6. Gangguan pada fungsi pernafasan


a. Takipnea
Frekuensi pernafasan yang cepat. Biasanya ini terlihat pada kondisi demam,
asidosis metabolic, nyeri dan pada kasus hiperkapnia atau hipoksemia.
b. Bradipnea
Frekuensi pernapasan yang lambat dan abnormal. Biasanya terlihat pada orang
yang baru menggunakan obat-obatan seperti morfin dan pada kasus alkalosis
metabolic, dan lain-lain.
c. Apnea
Biasanya juga disebut dengan henti napas.
d. Hiperventilasi
Peningkatan jumlah udara yang memasuki paru-paru.

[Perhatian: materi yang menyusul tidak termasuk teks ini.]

(* ===== verification/ChatInvariant.v ===== *)
(** * ChatInvariant: the chat server as a whole

    The events of the server are connections that open and close, WebSocket messages and
    HTTPS requests. [keeps] says that a piece of a handler ends and keeps the maps of the
    rooms consistent; it composes along the structure of the handlers. *)

From Stdlib Require Import Ascii String.
From S2P Require Import Prelude Text RoomManager RoomProps Json ChatRoom ChatServer ChatProps.
Import MessageType.

Local Open Scope Z_scope.

Create HintDb keeps.

Section invariant.
Context {F : Type} `{FileSystem F} `{HashOrder} `{StdSort _ newer}.
Context (show_ptr : hdl -> string).
Implicit Types (s : Server F) (m : RoomManager F).

(** The ids of the users are texts that can be printed. *)
Record served_ok m : Prop := mkServed {
  so_sound : sound m;
  so_ids room r k u : rooms_ m !! room = Some r -> users r !! k = Some u -> utf8 (userId u) = true }.

Definition keeps {A} (c : cpp (Server F) A) : Prop := forall s, served_ok (manager s) ->
  match c s with Ok _ s' | Throw _ s' => served_ok (manager s') | _ => False end.

Lemma keeps_ret {A} (a : A) : keeps (mret a).
Proof. by intros s. Qed.

Lemma keeps_throw {A} e : keeps (throw e : cpp (Server F) A).
Proof. by intros s. Qed.

Lemma keeps_bind {A B} (c : cpp (Server F) A) (k : A -> cpp (Server F) B) :
  keeps c -> (forall a, keeps (k a)) -> keeps (a ← c; k a).
Proof. intros Hc Hk s Hs. specialize (Hc s Hs). unfold mbind, cpp_bind. destruct (c s); [by apply Hk|done..]. Qed.

Lemma keeps_get : keeps (get : cpp (Server F) (Server F)).
Proof. by intros s. Qed.

Lemma keeps_modify f : (forall s, manager (f s) = manager s) -> keeps (modify f).
Proof. intros Hf s Hs. cbn. by rewrite Hf. Qed.

Lemma keeps_iter {A} (body : A -> cpp (Server F) unit) l : (forall a, keeps (body a)) -> keeps (iterM body l).
Proof. intros Hb. induction l; [apply keeps_ret|]. by apply keeps_bind. Qed.

Lemma keeps_rooms {A} (c : cpp (RoomManager F) A) :
  (forall m, served_ok m -> exists a m', c m = Ok a m' /\ served_ok m') -> keeps (ChatRoom.rooms c).
Proof. intros Hc s Hs. destruct (Hc _ Hs) as (a & m' & E & Hm'). unfold ChatRoom.rooms. by rewrite E. Qed.

(** Calls that only read. *)
Lemma keeps_query {A} (f : RoomManager F -> A) : (forall m, f (set_global true m) = f m) ->
  keeps (ChatRoom.rooms (locked (m ← get; mret (f m)))).
Proof.
  intros Hf. apply keeps_rooms. intros m Hs. exists (f m), m. split; [|done].
  by apply (locked_query f m (s_unlocked m (so_sound m Hs))).
Qed.

(** No call but a join brings a user into a room. *)
Definition users_from m m' : Prop := forall room r' k u, rooms_ m' !! room = Some r' -> users r' !! k = Some u ->
  exists r, rooms_ m !! room = Some r /\ users r !! k = Some u.

Lemma user_removed_from room k r conn m m' : rooms_ m !! room = Some r -> user_removed room k r conn m m' -> users_from m m'.
Proof.
  intros Hr (_ & _ & Hrest) room' r' k' u. case_decide; destruct Hrest as [-> _].
  - intros [_ Hr']%lookup_delete_Some Hu. by exists r'.
  - intros [[<- <-]|[_ Hr']]%lookup_insert_Some Hu; [|by exists r'].
    exists r. split; [done|]. cbn in Hu. by apply lookup_delete_Some in Hu as [_ Hu].
Qed.

Lemma updated_from room r r' m m' : rooms_ m !! room = Some r -> users r' = users r ->
  rooms_ m' = <[room := r']> (rooms_ m) -> users_from m m'.
Proof.
  intros Hr Eu Em room' r1 k u. rewrite Em. intros [[<- <-]|[_ Hr']]%lookup_insert_Some Hu; [|by exists r1].
  exists r. by rewrite <-Eu.
Qed.

Lemma keeps_op {A} (c : cpp (RoomManager F) A) o : run_op o = (_ ← c; mret tt) -> (forall room u, o <> Join room u) ->
  (forall m, globalMutex_ m = false -> exists a m', c m = Ok a m' /\ users_from m m') -> keeps (ChatRoom.rooms c).
Proof.
  intros Ho Hj Hfrom. apply keeps_rooms. intros m [Hs Hids].
  destruct (Hfrom m (s_unlocked m Hs)) as (a & m' & E & Hu). exists a, m'. split; [done|]. split.
  - destruct (run_op_sound o m Hs) as [(m1 & E1 & Hm1)|(room & u & -> & _)]; [|by destruct (Hj room u)].
    rewrite Ho, (bind_Ok _ _ _ _ _ E) in E1. by injection E1 as <-.
  - intros room r k u Hr Hk. destruct (Hu _ _ _ _ Hr Hk) as (r0 & Hr0 & Hk0). by apply (Hids room r0 k).
Qed.

Hint Resolve keeps_ret keeps_throw keeps_get : keeps.

Ltac keep := repeat first
  [ progress cbv zeta
  | progress intros
  | solve [auto with keeps nocore]
  | apply keeps_bind
  | apply keeps_modify; done
  | apply keeps_iter
  | match goal with
    | |- keeps (if ?b then _ else _) => destruct b
    | |- keeps (match ?x with _ => _ end) => destruct x
    end ].

Lemma keeps_getRoomUsers room : keeps (ChatRoom.rooms (getRoomUsers room)).
Proof. by apply (keeps_query (fun m => match rooms_ m !! room with None => [] | Some r => (hash_order (users r)).*2 end)). Qed.
Lemma keeps_findRoom conn : keeps (ChatRoom.rooms (findRoomByConnection conn)).
Proof. by apply (keeps_query (fun m => default ""%string (connectionToRoom_ m !! conn))). Qed.
Lemma keeps_getMessages room n : keeps (ChatRoom.rooms (getMessages room n)).
Proof. apply keeps_rooms. intros m Hs. rewrite getMessages_eq by apply (s_unlocked m (so_sound m Hs)). by eexists _, _. Qed.
Lemma keeps_getFileById id : keeps (ChatRoom.rooms (getFileById id)).
Proof. apply keeps_rooms. intros m Hs. rewrite getFileById_eq by apply (s_unlocked m (so_sound m Hs)). by eexists _, _. Qed.
Lemma keeps_hasFilePermission f c : keeps (ChatRoom.rooms (hasFilePermission f c)).
Proof. apply keeps_rooms. intros m Hs. rewrite hasFilePermission_eq by apply (s_unlocked m (so_sound m Hs)). by eexists _, _. Qed.
Lemma keeps_leave room k : keeps (ChatRoom.rooms (leaveRoom room k)).
Proof.
  apply (keeps_op _ (Leave room k)); [done..|]. intros m HL. pose proof (leaveRoom_spec room k m HL) as E.
  destruct (rooms_ m !! room) as [r|] eqn:Er; [|exists false, m; split; [done|]; intros room' r'; by exists r'].
  destruct (users r !! k); [|exists false, m; split; [done|]; intros room' r'; by exists r'].
  destruct E as (m' & E & Hrem). exists true, m'. split; [done|]. by eapply user_removed_from.
Qed.
Lemma keeps_say room c : keeps (ChatRoom.rooms (addMessage room c)).
Proof.
  apply (keeps_op _ (Say room c)); [done..|]. intros m HL. rewrite addMessage_spec by done.
  destruct (rooms_ m !! room) as [r|] eqn:Er; [|exists false, m; split; [done|]; intros room' r'; by exists r'].
  do 2 eexists. split; [reflexivity|]. eapply updated_from; [exact Er| |reflexivity]; done.
Qed.
Lemma keeps_typing room k b : keeps (ChatRoom.rooms (setUserTyping room k b)).
Proof.
  apply (keeps_op _ (Typing room k b)); [done..|]. intros m HL. rewrite setUserTyping_spec by done.
  destruct (rooms_ m !! room) as [r|] eqn:Er; [|exists false, m; split; [done|]; intros room' r'; by exists r'].
  do 2 eexists. split; [reflexivity|]. eapply updated_from; [exact Er| |reflexivity]; done.
Qed.
Lemma keeps_addFile room f : keeps (ChatRoom.rooms (addFile room f)).
Proof.
  apply (keeps_op _ (Upload room f)); [done..|]. intros m HL. rewrite addFile_spec by done.
  destruct (rooms_ m !! room) as [r|] eqn:Er; [|exists false, m; split; [done|]; intros room' r'; by exists r'].
  do 2 eexists. split; [reflexivity|]. eapply updated_from; [exact Er| |reflexivity]; done.
Qed.
Lemma keeps_getFiles room : keeps (ChatRoom.rooms (getFiles room)).
Proof.
  by apply (keeps_query (fun m => match rooms_ m !! room with None => [] | Some r => std_sort newer (hash_order (files r)).*2 end)).
Qed.

Lemma set_disk_sound d m : served_ok m -> served_ok (set_disk d m).
Proof. intros [[] Hids]. by split; [split|]. Qed.

Lemma keeps_set_disk d : keeps (modify (set_disk_of d)).
Proof. intros s Hs. by apply set_disk_sound. Qed.
Hint Resolve keeps_set_disk : keeps.

Lemma keeps_create_directories dir : keeps (create_directories dir).
Proof. unfold create_directories. keep. Qed.
Lemma keeps_remove_file path : keeps (remove_file path).
Proof. unfold remove_file. keep. Qed.
Lemma keeps_write_file path data : keeps (write_file path data).
Proof. unfold write_file. keep. Qed.

Lemma keeps_dump j : keeps (dump (S := Server F) j).
Proof. unfold dump. keep. Qed.
Lemma keeps_get_string k data : keeps (get_string (F := F) k data).
Proof. unfold get_string. keep. Qed.

Hint Resolve keeps_getRoomUsers keeps_findRoom keeps_getMessages keeps_getFileById keeps_hasFilePermission keeps_leave
  keeps_say keeps_typing keeps_addFile keeps_getFiles keeps_create_directories keeps_remove_file keeps_write_file
  keeps_get_string keeps_dump : keeps.

Lemma keeps_broadcast room msg ex : keeps (broadcastToRoom room msg ex).
Proof. unfold broadcastToRoom, broadcast_one, sendMessage. keep. Qed.
Hint Resolve keeps_broadcast : keeps.
Lemma keeps_broadcast_json room j ex : keeps (broadcast_json room j ex).
Proof. unfold broadcast_json. keep. Qed.
Lemma keeps_send_json h j : keeps (send_json (F := F) h j).
Proof. unfold send_json, sendMessage. keep. Qed.
Hint Resolve keeps_broadcast_json keeps_send_json : keeps.

(** ** The handlers *)

Lemma keeps_on_open h : keeps (on_open h).
Proof. unfold on_open. keep. Qed.

Lemma on_close_sound h s : served_ok (manager s) -> exists s', on_close show_ptr h s = Ok tt s' /\ served_ok (manager s').
Proof.
  intros Hs. pose proof (s_unlocked _ (so_sound _ Hs)) as HL. unfold on_close. rewrite (bind_Ok get _ s s s eq_refl). cbv zeta.
  rewrite (bind_Ok _ _ _ _ _ (findRoom_eq _ s HL)). set (conn := getConnectionId show_ptr s h). set (room := default _ _).
  match goal with |- exists s', (?c ;; _) s = _ /\ _ => assert (Hc : exists s1, c s = Ok tt s1 /\ served_ok (manager s1)) end.
  { destruct (negb (String.eqb room "")); [|by exists s]. rewrite (bind_Ok _ _ _ _ _ (getRoomUsers_eq room s HL)).
    destruct (find_first _ _) as [u|] eqn:Ef; [|by exists s]. destruct (negb (String.eqb (userId u) "")); [|by exists s].
    apply find_first_Some in Ef as [Hin _]. assert (Hd : utf8 (userId u) = true).
    { unfold members in Hin. destruct (rooms_ (manager s) !! room) as [r|] eqn:Er; [|by apply elem_of_nil in Hin].
      apply list_elem_of_fmap in Hin as ([k u'] & -> & Hu). apply elem_of_hash_order in Hu. by apply (so_ids _ Hs room r k). }
    pose proof (broadcast_json_eq room (text_reply "user_disconnected" [("userId", JStr (userId u))]%string) conn s HL) as Eb.
    cbn [dumpable text_reply forallb fst snd] in Eb. rewrite Hd in Eb. rewrite (bind_Ok _ _ _ _ _ Eb). set (s1 := set_sent _ s).
    pose proof (keeps_leave room (userId u) s1 Hs) as Hk.
    pose proof (leaveRoom_spec room (userId u) (manager s1) HL) as E.
    assert (El : exists b m', leaveRoom room (userId u) (manager s1) = Ok b m').
    { destruct (rooms_ (manager s1) !! room) as [r|]; [|by eauto]. destruct (users r !! userId u); [|by eauto].
      destruct E as (m' & E & _). by eauto. }
    destruct El as (b & m' & El). rewrite (bind_Ok _ _ _ _ _ (rooms_call _ s1 _ _ El)). rewrite (rooms_call _ s1 _ _ El) in Hk.
    by eexists. }
  destruct Hc as (s1 & E & Hs1). rewrite (bind_Ok _ _ _ _ _ E). by eexists.
Qed.

Lemma join_type str : stringToMessageType str = JOIN_ROOM -> str = "join_room"%string.
Proof. unfold stringToMessageType. destruct (String.eqb_spec str "join_room"); [done|]. by repeat case_match. Qed.

Lemma keeps_dispatch h data user_no now : at_key "type" data <> Some (JStr "join_room") ->
  keeps (dispatch_message show_ptr h data user_no now).
Proof.
  intros Hj. unfold dispatch_message. destruct (negb _); [keep|]. unfold get_string.
  destruct (at_key "type" data) as [[| | |str| | |]|]; try by intros s' Hs.
  intros s' Hs. rewrite (bind_Ok (mret str) _ s' str s' eq_refl). revert s' Hs.
  change (keeps match stringToMessageType str with JOIN_ROOM => handleJoinRoom show_ptr h data user_no
    | LEAVE_ROOM => handleLeaveRoom show_ptr h data | OFFER | ANSWER | ICE_CANDIDATE => handleWebRTCSignaling show_ptr h data
    | PING => if has_key "userId" data && has_key "roomId" data then uid ← get_string "userId" data;
        room ← get_string "roomId" data; updateUserActivity h uid room else mret tt
    | TEXT_MESSAGE => handleTextMessage show_ptr h data now | TYPING_START => handleTypingStatus show_ptr h data true
    | TYPING_END => handleTypingStatus show_ptr h data false | _ => mret tt end).
  destruct (stringToMessageType str) eqn:E.
  all: unfold handleLeaveRoom, handleWebRTCSignaling, handleTextMessage, handleTypingStatus, updateUserActivity,
    generateMessageId, sendMessage; try by keep.
  by destruct Hj; rewrite (join_type _ E).
Qed.

Lemma keeps_upload req uuid now : keeps (upload_body req uuid now).
Proof. unfold upload_body, validateUserPermission, store_upload, broadcastFileUpload. keep. Qed.

Lemma keeps_catch r c : keeps c -> keeps (catch_with r c).
Proof. intros Hc s Hs. specialize (Hc s Hs). unfold catch_with. by destruct (c s). Qed.

Lemma keeps_route req uuid now c : route req uuid now = Some c -> keeps c.
Proof.
  unfold route. intros E. repeat case_match; simplify_eq.
  all: unfold handleFileUpload, handleFileDownload, handleFileList, serve_static, read_public, validateUserPermission.
  all: try apply keeps_catch; try apply keeps_upload; keep.
Qed.

(** No handler of a request lets an exception out. *)
Lemma route_returns req uuid now c s e s' : route req uuid now = Some c -> c s <> Throw e s'.
Proof.
  unfold route. intros E. repeat case_match; simplify_eq.
  all: unfold handleFileUpload, handleFileDownload, handleFileList, serve_static, read_public, catch_with; try by case_match.
  all: repeat (case_match; try done); unfold mbind, cpp_bind, get; repeat (case_match; try done).
Qed.
(* ===== verification/FtpSession.v ===== *)
(** * FtpSession: a client's session with the FTP server

    Models src/zsxq-cpp-ai/StdFtp/include/ftp_session.h and common/ftp_session.cpp: the
    state of a session, one definition per command, the data connection and the loop over
    what arrives on the control connection, and the manager of sessions. The operating
    system enters in two ways: files through [Unix], and what the socket calls made by one
    command return as an argument of type [Net]. The texts sent on both connections, the
    open sockets and the paths given to file system calls are part of the state.
    [transferMode_], [fileStructure_], [lastActivity_] and [buffer_] are never read and are
    left out; [rootDirectory_] is never assigned. *)

From Stdlib Require Import Ascii String.
From S2P Require Import Prelude Text FtpProtocol.
Import ResponseCode.

Local Open Scope Z_scope.

Module SessionState.
Inductive SessionState : Set := CONNECTED | AUTHENTICATING | AUTHENTICATED | TRANSFERRING | DISCONNECTED.
End SessionState.

Module DataConnectionMode.
Inductive DataConnectionMode : Set := NONE | ACTIVE | PASSIVE.
End DataConnectionMode.

#[global] Instance session_state_eq : EqDecision SessionState.SessionState.
Proof. solve_decision. Defined.
#[global] Instance data_mode_eq : EqDecision DataConnectionMode.DataConnectionMode.
Proof. solve_decision. Defined.
#[global] Instance transfer_type_eq : EqDecision TransferType.TransferType.
Proof. solve_decision. Defined.

(** Results of the socket calls of one command. *)
Record Net : Set := mkNet {
  n_listen : option (Z * Z);      (* socket, bind and listen: the descriptor and its port *)
  n_address : string;             (* the server's own address, as inet_ntoa prints it *)
  n_accept : Z;                   (* accept on a listening socket *)
  n_socket : Z;                   (* socket for an active connection *)
  n_connect : bool;               (* connect *)
  n_sends : list Z;               (* send on the data connection, call by call; then errors *)
  n_recvs : list string;          (* recv on the data connection, call by call *)
  n_closed : bool }.              (* and then: closed by the peer, or an error *)

Record Session (F : Type) : Type := mkSession {
  files : F;
  controlSocket_ : Z;
  clientAddr_ : string;
  dataSocket_ : Z;
  passiveListenSocket_ : Z;
  dataMode_ : DataConnectionMode.DataConnectionMode;
  activeHost_ : string;
  activePort_ : Z;
  state_ : SessionState.SessionState;
  username_ : string;
  password_ : string;
  authenticated_ : bool;
  currentDirectory_ : string;
  renameFrom_ : string;
  transferType_ : TransferType.TransferType;
  running_ : bool;
  replies_ : list string;         (* handed to send on the control connection *)
  sent_ : string;                 (* taken by send on the data connection *)
  sockets_ : gset Z;              (* open descriptors *)
  touched_ : list string }.       (* paths given to the file system *)
Arguments mkSession {F}.
Arguments files {F}. Arguments controlSocket_ {F}. Arguments clientAddr_ {F}. Arguments dataSocket_ {F}.
Arguments passiveListenSocket_ {F}. Arguments dataMode_ {F}. Arguments activeHost_ {F}. Arguments activePort_ {F}.
Arguments state_ {F}. Arguments username_ {F}. Arguments password_ {F}. Arguments authenticated_ {F}.
Arguments currentDirectory_ {F}. Arguments renameFrom_ {F}. Arguments transferType_ {F}. Arguments running_ {F}.
Arguments replies_ {F}. Arguments sent_ {F}. Arguments sockets_ {F}. Arguments touched_ {F}.

Definition rootDirectory_ : string := "/tmp/ftp".

Section setters.
Context {F : Type}.
Implicit Types s : Session F.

Kondisi ini terjadi saat
kecepatan ventilasi melebihi kebutuhan metabolic untuk pembuangan
karbondioksida.
e. Hipoventilasi
Penurunan jumlah udara yang memasuki paru-paru. Kondisi ini terjadi saat
ventilasi alveolar tidak adekuat untuk memenuhi kebutuhan metabolic untuk
penyaluran oksigen dan pembuangan karbondioksida.
7. Komplikasi
a. Hipoksemia
Suatu keadaan dimana kadar oksigen didalam darah berada dibawah normal
b. Hipoksia
Suatu keadaan disaat tubuh sangat kekurangan oksigen sehingga sel gagal
melakukan metabolisme secara efektif.
c. Gagal napas
Suatu kondisi dimana tubuh kehilangan kemampuan menyalurkan oksigen dari
par uke darah atau mengangkut karbondioksida dari darah.
d. Perubahan pola napas
Perubahan pola napas yang terjadi seperti takipnea, bradypnea, hiperventilasi,
napas kusmaul, hipoventilasi dan orthopnea.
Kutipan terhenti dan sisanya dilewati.